Above all, Mr. Trump pardoned an innocent man. In an op-ed nearby, David Rivkin and Lee Casey recount the story of Mr. Libby’s unjust prosecution amid the political uproar over the leak of the name of CIA employee Valerie Plame. Special counsel Patrick Fitzgerald never did prosecute the leaker, who was Deputy Secretary of State Richard Armitage. But in his zealous pursuit of Mr. Cheney, Mr. Fitzgerald railroaded Mr. Libby for lying to the FBI based in large part on the testimony of former New York Times reporter Judith Miller.

Ms. Miller says she testified truthfully at the time, but she later concluded based on new information that she had been led into false testimony by Mr. Fitzgerald. As the White House press secretary said Friday in a pardon statement: “In 2015, one of the key witnesses against Mr. Libby recanted her testimony, stating publicly that she believes the prosecutor withheld relevant information from her during interviews that would have altered significantly what she said.”

Mr. Fitzgerald had called her testimony “critical” to the case in his summation for the jury, and Ms. Miller says that the prosecutor twice said that he would drop all charges against Mr. Libby if he offered evidence against Mr. Cheney. Mr. Libby had no evidence to trade, and Mr. Fitzgerald then set out to ruin Mr. Libby for supposedly lying about a non-crime.

Mr. Bush commuted Mr. Libby’s sentence so he didn’t go to prison. But Mr. Bush refused to issue a full pardon on the basis of bad legal advice, a betrayal of a loyal aide that understandably infuriated Mr. Cheney.

In 2016 the District of Columbia Court of Appeals reinstated Mr. Libby to the D.C. bar after it said a legal disciplinary counsel had presented “credible evidence” in support of his innocence. Mr. Trump’s pardon should now restore his reputation in full.

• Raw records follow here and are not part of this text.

(* ===== verification/Effects.v ===== *)
(** * What operations do outside the endpoint

    For every operation of the endpoint: the messages it hands to the socket
    are well formed, the counters and the references between objects change
    as the operation says and not otherwise. *)

From stdpp Require Import sorting.
From S2P Require Import Prelude Iov Wire Config Kernel Attr Cq CqFifo Av MrCache MrCacheInv State Mr.
From S2P Require Import MrInv Pending Ring Msg Rma RingRx Progress Ep Cntr Objects Segments Pres Frame Inv Rules PendInv Safety.
From S2P Require Import SafetyRing SafetyRx SafetyTx SafetyEp Emits Refs CntrSpec ObjSpec Eager Ops.

Section Effects.
Context {K : Type} `{!Kernel K}.
Implicit Types w : world K.

(** ** Calls of the application *)

Lemma emits_post_recv iov a t i c f tagged : emits (K := K) (rds_post_recv iov a t i c f tagged).
Proof. unfold rds_post_recv, rds_match_unexp. emits; apply emits_pres, pres_ep_upd; intros; by destruct tagged. Qed.
Lemma emits_send_eager iov dest n tag data c f tagged gen : iov_ok iov -> emits (K := K) (rds_send_eager iov dest n tag data c f tagged gen).
Proof.
  intros Hiov. unfold rds_send_eager. emits. apply emits_sendmsg. intros _. rewrite ofi_total_iov_len_ok, <- (gather_length a) by apply Hiov.
  apply wire_eager. rewrite gather_length by apply Hiov. apply Hiov.
Qed.
Lemma emits_inject buf len d tag tagged : iov_ok [mkIov buf len] -> emits (K := K) (rds_generic_inject buf len d tag tagged).
Proof.
  intros Hiov. unfold rds_generic_inject, rds_av_addr, av_addrlen_get. 
  assert (He : forall dest n c f gen, emits (K := K) (rds_send_eager [mkIov buf len] dest n tag 0 c f tagged gen)) by (intros; by apply emits_send_eager). emits.
Qed.
Lemma emits_rma_loop fuel id iov dest al key off wr o total : emits (K := K) (rma_loop fuel id iov dest al key off wr o total).
Proof. revert o. induction fuel as [|fuel IH]; intros o; cbn [rma_loop]; emits. Qed.
Hint Resolve emits_post_recv emits_rma_loop : emits.
Lemma emits_rma iov r o k wr c f : emits (K := K) (rds_rma_common iov r o k wr c f).
Proof. unfold rds_rma_common, rds_av_addr, av_addrlen_get. emits. Qed.
Lemma emits_inject_write buf len d a k : emits (K := K) (rds_inject_write buf len d a k).
Proof. unfold rds_inject_write, rds_av_addr, av_addrlen_get, read_mem, write_mem. emits. Qed.
Lemma emits_cancel c : emits (K := K) (rds_ep_cancel c).
Proof. unfold rds_ep_cancel, cancel_in. emits. Qed.
Lemma emits_readfrom id n : emits (K := K) (ofi_cq_readfrom id n).
Proof. unfold ofi_cq_readfrom, ofi_cq_progress. emits. Qed.
Lemma emits_regattr attr : emits (K := K) (rds_mr_regattr attr).
Proof. unfold rds_mr_regattr. emits. Qed.
Lemma emits_mr_close h : emits (K := K) (rds_mr_close h).
Proof. unfold rds_mr_close. emits. Qed.
Hint Resolve emits_rma emits_inject_write emits_cancel emits_readfrom emits_regattr emits_mr_close : emits.

(** The segments of a descriptor are those registered. *)
Lemma register_segs cached chunks dest n segs mrs w :
  wlp (rndzv_register (K := K) cached chunks dest n segs mrs) (fun '(_, segs', mrs') _ => length segs' + length mrs = length mrs' + length segs)%nat w.
Proof.
  revert segs mrs w. induction chunks as [|c chunks IH]; intros segs mrs w; cbn [rndzv_register]; [apply wlp_ret; lia|].
  apply wlp_bind, wlp_of_wp, wp_ep_get, wlp_bind. eapply wlp_mono with (Q := fun _ _ => True); [unfold wlp; case_match; [by destruct p|done]|]. cbn beta.
  intros [err|[cookie h]] w1 _; [apply wlp_ret; lia|]. eapply wlp_mono; [apply IH|]. cbn beta. intros [[? ?] ?] _. rewrite !length_app. cbn [length]. lia.
Qed.

Context `{!MrAgainEnds K}.

Lemma emits_rndzv iov dest n tag data c f tagged gen d w :
  world_ok w -> iov_ok iov -> (length iov <= RDS_IOV_LIMIT)%nat -> iov_total iov <= RDS_MAX_MSG_SIZE ->
  wlp (rds_send_rndzv iov dest n tag data c f tagged gen d) (fun _ w' => grows w w') w.
Proof.
  intros Hw Hiov Hl Hmax. unfold rds_send_rndzv. apply wlp_bind, wlp_of_wp, wp_ep_get, wlp_bind, wlp_of_wp, wp_gets.
  destruct (_ >=? _); [by apply wlp_ret, grows_same|]. apply wlp_bind, wlp_of_wp, wp_gets. cbn zeta.
  destruct (_ >? _); [by apply wlp_ret, grows_same|].
  apply wlp_bind, wlp_of_wp, wp_sys_alloc. intros a1 k1. apply wlp_bind, wlp_of_wp, wp_sys_alloc. intros a2 k2.
  match goal with |- wlp _ _ ?wg => assert (Hwg : world_ok wg) by (by do 2 apply wi_k);
    assert (Hkg : seen wg = seen w) by done; set (w0 := wg) in * end.
  set (cached := d_cache_enabled (w_dom w)) in *. clearbody cached w0.
  destruct a1; [|by apply wlp_ret, grows_same]. destruct a2; [|by apply wlp_ret, grows_same]. apply wlp_bind.
  eapply wlp_mono; [eapply wlp_of_wp, (wp_wlp _ _ _ w0); [apply (register_spec cached _ _ _ [] []); by destruct cached|apply register_segs]|]. cbn beta.
  intros [[err segs] mrs] w1 [(_ & [_ El] & Hlen) Hsegs]. cbn [length] in *.
  assert (Hg : grows w w1) by (apply grows_same; congruence).
  match goal with |- wlp ?m _ _ => enough (He : emits (K := K) m) by (eapply wlp_mono; [apply He|]; cbn beta; intros ? ?; by apply grows_trans) end.
  assert (Hun : emits (K := K) (rndzv_unregister cached mrs)) by (unfold rndzv_unregister; destruct cached; emits).
  destruct (Z.eqb_spec err 0) as [->|Hne]; cbn [negb]; [|emits].
  destruct (rndzv_chunks_spec iov (proj1 Hiov)) as [Hn _]. pose proof (nseg_max iov (proj1 Hiov) Hl Hmax) as Hmx. specialize (Hlen eq_refl).
  assert (En : u64 (rndzv_nseg iov) = Z.of_nat (length segs)) by (rewrite u64_small by lia; lia). rewrite En.
  assert (Hrts : forall id, emits (K := K) (rndzv_send_rts (rds_hdr_bytes (rts_hdr tagged f tag data (ofi_total_iov_len iov) (Z.of_nat (length segs)) id) ++ rds_segs_bytes segs) dest n d)).
  { intros id. unfold rndzv_send_rts. emits. apply emits_sendmsg. intros _. apply wire_rts; [|lia]. rewrite ofi_total_iov_len_ok by done.
    pose proof (iov_total_nonneg iov (proj1 Hiov)). unfold RDS_MAX_MSG_SIZE in Hmax. lia. }
  emits.
Qed.

Lemma emits_generic_send iov d tag data c f tagged w :
  world_ok w -> iov_ok iov -> wlp (rds_generic_send iov d tag data c f tagged) (fun _ w' => grows w w') w.
Proof.
  intros Hw Hiov. unfold rds_generic_send. destruct (_ <? _)%nat eqn:El; [by apply wlp_ret, grows_same|]. apply Nat.ltb_ge in El.
  cbn zeta. destruct (_ >? _) eqn:Et; [by apply wlp_ret, grows_same|]. rewrite ofi_total_iov_len_ok in Et by done.
  apply wlp_bind, wlp_of_wp, wp_av_addr; [apply Hw|]. destruct (ofi_av_get_addr _ _) as [dest|]; [|by apply wlp_ret, grows_same].
  apply wlp_bind, wlp_of_wp, wp_av_addrlen; [apply Hw|]. do 3 apply wlp_bind, wlp_of_wp, wp_ep_get. apply wlp_bind, wlp_of_wp, wp_gets. apply wlp_bind.
  eapply wlp_mono; [eapply wlp_of_wp, (wp_wlp _ _ _ w); [by apply try_ring_spec|]|].
  { match goal with |- wlp ?m _ _ => assert (He : emits (K := K) m) by emits; apply He end. }
  cbn beta. intros r w1 [(Hw1 & _) Hg]. destruct (negb _); [by apply wlp_ret|]. destruct (_ <=? _).
  - eapply wlp_mono; [by apply emits_send_eager|]. cbn beta. intros ? ?. by apply grows_trans.
  - eapply wlp_mono; [apply emits_rndzv; [done|done|done|lia]|]. cbn beta. intros ? ?. by apply grows_trans.
Qed.

Lemma emits_mem_notify addr len w : world_ok w -> caching w = true -> wlp (ofi_mr_cache_notify addr len) (fun _ w' => grows w w') w.
Proof.
  intros Hw Hon. destruct (wi_cache _ _ _ _ Hw) as [ot Hc]. rewrite Hon in Hc. apply wlp_of_wp.
  eapply wp_mono; [apply (notify_spec (owner_ok w) addr len w ([] ++ all_pend_cmrs (e_pending (w_ep w)) ++ ot)); [apply owner_ok_refl; exact (wi_reg _ _ _ _ Hw)|exact Hc]|].
  cbn beta. intros _ w' ([_ (c & k & ->)] & _). by apply grows_same.
Qed.

Lemma wlp_drop {A} (m : St K A) (Q : world K -> Prop) w : wlp m (fun _ => Q) w -> wlp (m ;;; ret tt) (fun _ => Q) w.
Proof. intros Hm. apply wlp_bind. eapply wlp_mono; [exact Hm|]. cbn beta. intros ? ? ?. by apply wlp_ret. Qed.

(** ** What a counter sees *)

(** The operation opens or closes the counter. *)
Definition reopens (id : Z) (op : ep_op K) : bool :=
  match op with Fi_cntr_open i _ _ _ | Fi_cntr_close i => i =? id | _ => false end.

(** What an operation does to the counts of a counter. *)
Definition cntr_eff (id : Z) (v : Z * Z * bool) (op : ep_op K) : Z * Z * bool :=
  let '(c, e, imported) := v in
  match op with
  | Fi_cntr_add i n => if (i =? id) && negb imported then (u64 (c + n), e, imported) else v
  | Fi_cntr_adderr i n => if (i =? id) && negb imported then (c, u64 (e + n), imported) else v
  | Fi_cntr_set i n => if (i =? id) && negb imported then (u64 n, e, imported) else v
  | Fi_cntr_seterr i n => if (i =? id) && negb imported then (c, u64 n, imported) else v
  | _ => v
  end.

(** Messages well formed, counters as the operation says, references exact. *)
Definition traced (x : holders) (op : ep_op K) w w' : Prop :=
  logs w w' /\ (forall id, reopens id op = false -> cntr_val w' id = (fun v => cntr_eff id v op) <$> cntr_val w id) /\ refs_ok x w'.

(** Operations on the objects around the endpoint. *)
Definition object_op (op : ep_op K) : bool :=
  match op with
  | Fi_cq_open _ _ _ _ | Fi_cq_close _ => true
  | Fi_cntr_open _ _ _ _ | Fi_cntr_close _ | Fi_bind_cntr _ _ | Fi_cntr_add _ _ | Fi_cntr_adderr _ _ | Fi_cntr_set _ _ | Fi_cntr_seterr _ _ => true
  | _ => false
  end.

(** Operations that leave every counter alone. *)
Lemma quiet_traced x op w w' :
  logs w w' -> (forall id, cntr_val w' id = cntr_val w id) -> refs_ok x w' ->
  (forall id v, reopens id op = false -> cntr_eff id v op = v) -> traced x op w w'.
Proof. intros Hl Hv Hr Hop. split_and!; [done| |done]. intros id Hid. rewrite Hv. destruct (cntr_val w id) as [v|]; [cbn; by rewrite Hop|done]. Qed.

Lemma grows_traced x op w w' : object_op op = false -> refs_ok x w -> grows w w' -> traced x op w w'.
Proof.
  intros Hop Hr Hg. apply quiet_traced; [apply Hg|intros id; by apply grows_cntr_val|by eapply grows_refs|]. intros id [[c e] p] _. by destruct op.
Qed.

Lemma bind_traced x i flags w : sys_ok x w -> open_cntr w i ->
  wlp (rds_ep_bind (Some (FI_CLASS_CNTR i)) flags) (fun _ w' => traced x (Fi_bind_cntr i flags) w w') w.
Proof.
  intros (Hw & _ & Hr) Ho. apply wlp_of_wp. eapply wp_mono; [by apply bind_cntr_spec|]. cbn beta. intros _ w' ((_ & _ & El) & Hv & Hr').
  apply quiet_traced; [by apply logs_same|done|by apply Hr'|by intros id [[] ?]].
Qed.

(** Queues come and go without a counter noticing. *)
Lemma queue_traced x op w w' :
  match op with Fi_cq_open _ _ _ _ | Fi_cq_close _ => True | _ => False end ->
  cntr_step w w' -> refs_ok x w' -> cntr_part w' = cntr_part w -> traced x op w w'.
Proof.
  intros Hop (_ & _ & El) Hr [= E _ _]. apply quiet_traced; [by apply logs_same|intros id; unfold cntr_val; by rewrite E|done|]. intros id [[] ?] _. by destruct op.
Qed.

Lemma change_traced x f op i w :
  (forall c, cn_ref (f c) = cn_ref c) -> sys_ok x w -> open_cntr w i -> (forall id, reopens id op = false) ->
  (forall id c, cntr_eff id (counts c) op = if i =? id then if is_peer_cntr c then counts c else counts (f c) else counts c) ->
  wlp (peer <- cntr_get is_peer_cntr i ;; if (peer : bool) then ret (- FI_ENOSYS) else cntr_upd f i ;;; ret 0) (fun _ w' => traced x op w w') w.
Proof.
  intros Hf (Hw & _ & Hr) Hi Hre Heff. apply wlp_of_wp. eapply wp_mono; [by apply cntr_change_spec|]. cbn beta. intros _ w' ((_ & _ & El) & Hr' & Hv).
  split_and!; [by apply logs_same| |by apply Hr']. intros id _. rewrite Hv. unfold cntr_val.
  destruct (Z.eqb_spec i id) as [<-|Hne].
  - destruct (w_cntrs w !! i) as [c|]; [|done]. cbn [fmap option_fmap option_map]. by rewrite Heff, Z.eqb_refl.
  - destruct (w_cntrs w !! id) as [c|]; [|done]. cbn [fmap option_fmap option_map]. rewrite Heff. by rewrite (proj2 (Z.eqb_neq i id) Hne).
Qed.

Lemma open_traced x i a wo pa w : sys_ok x w -> w_cntrs w !! i = None ->
  wlp (rds_cntr_open i (Some a) wo pa) (fun _ w' => traced x (Fi_cntr_open i a wo pa) w w') w.
Proof.
  intros (Hw & _ & Hr) Hi. apply wlp_of_wp. eapply wp_mono; [by apply cntr_open_spec|]. cbn beta. intros r w' ((_ & _ & El) & Hr' & Hc).
  split_and!; [by apply logs_same| |by apply Hr']. intros id Hid. cbn in Hid. unfold cntr_val. destruct Hc as [[= E _ _]|(c & _ & _ & _ & [= E _ _])]; rewrite E.
  - destruct (w_cntrs w !! id) as [c|]; [|done]. by destruct (counts c) as [[? ?] ?] eqn:Ec; cbn; rewrite Ec.
  - rewrite lookup_insert_ne by lia. destruct (w_cntrs w !! id) as [c'|]; [|done]. by destruct (counts c') as [[? ?] ?] eqn:Ec; cbn; rewrite Ec.
Qed.

Lemma close_traced x i w : sys_ok x w -> open_cntr w i -> wlp (util_cntr_close i) (fun _ w' => traced x (Fi_cntr_close i) w w') w.
Proof.
  intros (Hw & Hx & Hr) [c Hc]. apply wlp_of_wp. eapply wp_mono; [by apply (cntr_close_spec i c)|]. cbn beta. intros r w' ((_ & _ & El) & Hr' & Hd).
  split_and!; [by apply logs_same| |by apply Hr']. intros id Hid. cbn in Hid.
  assert (w_cntrs w' !! id = w_cntrs w !! id) as E.
  { destruct (cn_ref c =? 0); destruct Hd as [_ ->]; [|done]. by rewrite lookup_delete_ne by lia. }
  unfold cntr_val. rewrite E. by destruct (w_cntrs w !! id) as [[]|].
Qed.

Lemma exec_emits x op w : sys_ok x w -> op_pre w op -> wlp (ep_exec op) (fun _ w' => traced x op w w') w.
Proof.
  intros Hs (_ & Hiov & Hop). pose proof Hs as (Hw & Hx & Hr). destruct (object_op op) eqn:Hc.
  - destruct op; try done; cbn [ep_exec] in *; apply wlp_drop; [| |by apply open_traced|by apply close_traced|by apply bind_traced|..].
    1-2: apply wlp_of_wp; eapply wp_mono; [by apply (cq_open_ok x) || by apply (cq_close_ok x)|]; cbn beta; intros ? w' (? & ? & ?); by apply queue_traced.
    all: apply change_traced; [done|done|done|done|]. all: intros j [? ? ? ? ops ? ?]; cbn; by destruct (id =? j), ops.
  - enough (He : wlp (ep_exec op) (fun _ w' => grows w w') w).
    { eapply wlp_mono; [exact He|]. cbn beta. intros _ w'. by apply grows_traced. }
    destruct op; try done; cbn [ep_exec op_iov] in *.
    all: try (apply wlp_drop; by apply emits_generic_send).
    all: try (apply wlp_drop; by apply emits_inject).
    all: try (apply wlp_drop; match goal with |- wlp ?m _ _ => assert (He : emits (K := K) m) by (unfold rds_recv, rds_recvv, rds_recvmsg, rds_trecv, rds_trecvv,
      rds_trecvmsg, rds_write, rds_writev, rds_writemsg, rds_read, rds_readv, rds_readmsg; emits); apply He end).
    + by apply emits_mem_notify.
    + by apply grows_same.
    + by apply grows_same.
    + by apply grows_same.
Qed.
End Effects.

We recount this history because almost none of it appears in the press accounts about the pardon. The stories read as if history stopped with Mr. Libby’s conviction. The media implications are that Mr. Trump pardoned Mr. Libby as a way to send a message to potential witnesses in special counsel Robert Mueller’s investigation of Mr. Trump. But it’s hardly news to witnesses, or anyone else, that a President’s pardon power is nearly absolute, and the issue that matters is whether a pardon is justified on the merits.

“I don’t know Mr. Libby,” Mr. Trump said, according to the White House statement, “but for years I have heard that he has been treated unfairly. Hopefully, this full pardon will help rectify a very sad portion of his life.” His pardon is a worthy use of presidential power.

Yet there is a broader lesson in the Libby case about special counsels and zealotry. Mr. Fitzgerald knew from his first days on the job that Mr. Libby hadn’t leaked Ms. Plame’s name. Yet rather than close up shop, he pursued dubious obstruction of justice charges based on the flimsiest of evidence. For two years Mr. Fitzgerald also let the country think a crime may have been committed by people close to President Bush or President Cheney when he already knew better.

As it happens, Mr. Fitzgerald was appointed by his good friend, James Comey, who was then Deputy Attorney General. This is the Jim Comey who told Congress last year that his goal in leaking information to the press about his conversations with Donald Trump after he was fired was to trigger a special counsel investigation that is now led by Mr. Mueller. This special counsel’s work isn’t done, but the Fitzgerald episode is worth keeping in mind as it unfolds.